EDIT: Thanks ouah for making me lookup the C++ standard on the matter.
I quote from "The C Programming Language" by Kernighan & Ritchie:
Any pointer can be meaningfully compared for equality or inequality with zero. But the behavior is undefined for arithmetic or comparisons with pointers that do not point to members of the same array. (There is one exception: the address of the first element past the end of an array can be used in pointer arithmetic.)
Does this mean I cannot rely on == for checking equality of different pointers? What are the situations in which this comparison leads to a wrong result?
One example that comes to my mind is Harvard architecture with separate address spaces for code and for data. In computers of that architecture the compiler can store constant data in the code memory. Since the two address spaces are separate, a pointer to an address in the code memory could be numerically equal to a pointer in the data memory, without pointing to the same address.
The equality operator is defined for all valid pointers, and the only time it can give a "false positive" is when one pointer points to one element past the end of an array, and the other happens to point (or points by virtue of a structure definition) to another object stored just past the array in memory.
I think your mistake is treating K&R as normative. See the C99 standard (nice html version here: http://port70.net/~nsz/c/c99/n1256.html), 6.5.9 on the equality operator. The issue about comparisons being undefined only applies to relational operators (see 6.5.8):
When two pointers are compared, the result depends on the relative locations in the address space of the objects pointed to. If two pointers to object or incomplete types both point to the same object, or both point one past the last element of the same array object, they compare equal. If the objects pointed to are members of the same aggregate object, pointers to structure members declared later compare greater than pointers to members declared earlier in the structure, and pointers to array elements with larger subscript values compare greater than pointers to elements of the same array with lower subscript values. All pointers to members of the same union object compare equal. If the expression P points to an element of an array object and the expression Q points to the last element of the same array object, the pointer expression Q+1 compares greater than P. In all other cases, the behavior is undefined.
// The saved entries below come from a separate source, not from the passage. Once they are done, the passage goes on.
Lemma harmless_quiet ev : harmless ev → quiet ev.
Proof. by intros (_ & ? & ?). Qed.

Create HintDb emits.
#[local] Hint Resolve emits_ret emits_raise emits_lift emits_ask emits_py_assert
  emits_bind : emits.

Ltac emits_steps :=
  repeat first
    [ apply emits_bind; [|intros ?]
    | apply emits_log; by repeat split
    | match goal with |- emits _ (match ?x with _ => _ end) => destruct x end
    | solve [auto with emits] ].

(** Unfolding the plumbing of [M]. *)
Ltac run_unfold :=
  cbv beta iota zeta delta
    [mbind M_bind bind mret M_ret ret log ask lift raise py_assert].

Lemma emits_check_output P argv stdin :
  P (Spawn argv stdin) → emits P (check_output argv stdin).
Proof.
  intros Hev. unfold check_output. apply emits_bind; [by apply emits_log|].
  intros _. apply emits_bind; [apply emits_ask|].
  intros [status out]. destruct (status =? 0); auto with emits.
Qed.

Lemma emits_call P argv :
  P (Spawn argv EmptyString) → emits P (call argv).
Proof.
  intros Hev. unfold call. apply emits_bind; [by apply emits_log|].
  intros _. apply emits_ask.
Qed.

Section PipelineFacts.
Context `{V6 : IPv6}.

Lemma emits_get_wg_show_output : emits harmless get_wg_show_output.
Proof.
  unfold get_wg_show_output. apply emits_bind; [by apply emits_check_output|].
  intros raw_output. emits_steps.
Qed.

Lemma emits_get_user : emits harmless get_user.
Proof. unfold get_user, input. emits_steps. Qed.

Lemma emits_gen_private_key : emits harmless gen_private_key.
Proof.
  unfold gen_private_key. apply emits_bind; [by apply emits_check_output|].
  intros out. emits_steps.
Qed.

Lemma emits_gen_public_key private_key :
  emits harmless (gen_public_key private_key).
Proof.
  unfold gen_public_key. apply emits_bind; [by apply emits_log|]. intros _.
  apply emits_bind; [apply emits_ask|]. intros ps_stdout.
  apply emits_bind; [by apply emits_check_output|]. intros out. emits_steps.
Qed.

Lemma emits_find_address name : emits harmless (find_address name).
Proof. unfold find_address. emits_steps. Qed.

Lemma emits_make_new_ip name wg_output :
  emits harmless (make_new_ip name wg_output).
Proof.
  unfold make_new_ip. apply emits_bind; [apply emits_find_address|].
  intros [address address_as_ip]. emits_steps.
Qed.

Lemma emits_fs_call P ev path : P ev → emits P (fs_call ev path).
Proof. intros Hev. unfold fs_call. emits_steps. Qed.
I interpret this as following:
short a[9];
int b[12];
short * c = a + 9;
Here it is valid to say that
c > a
because c results from a via pointer arithmetic,
but not necessarily that
b == c
or
c <= b
or something alike, because they result from different arrays, whose order and alignment in memory is not defined.
You cannot use pointer comparison for comparing pointers that point into different arrays.
So:
int arr[5] = {1, 2, 3, 4, 5};
int * p = &arr[0];
int anotherarr[] = {1, 2};
int * pf = &anotherarr[0];
You cannot do if (p == pf) since p and pf do not point into the same array. This will lead to undefined behaviour.
You can rely on pointer comparison if they point within the same array.
Not sure about the arithmetic case myself.
You can do == and != with pointers from different arrays.
<, <=, >, >= is not defined.
Following an hot comment thread in another question, I came to debate of what is and what is not defined in C99 standard about C arrays.
Basically when I define a 2D array like int a[5][5], does the standard C99 garantee or not that it will be a contiguous block of ints, can I cast it to (int *)a and be sure I will have a valid 1D array of 25 ints.
As I understand the standard the above property is implicit in the sizeof definition and in pointer arithmetic, but others seems to disagree and says casting to (int*) the above structure give an undefined behavior (even if they agree that all existing implementations actually allocate contiguous values).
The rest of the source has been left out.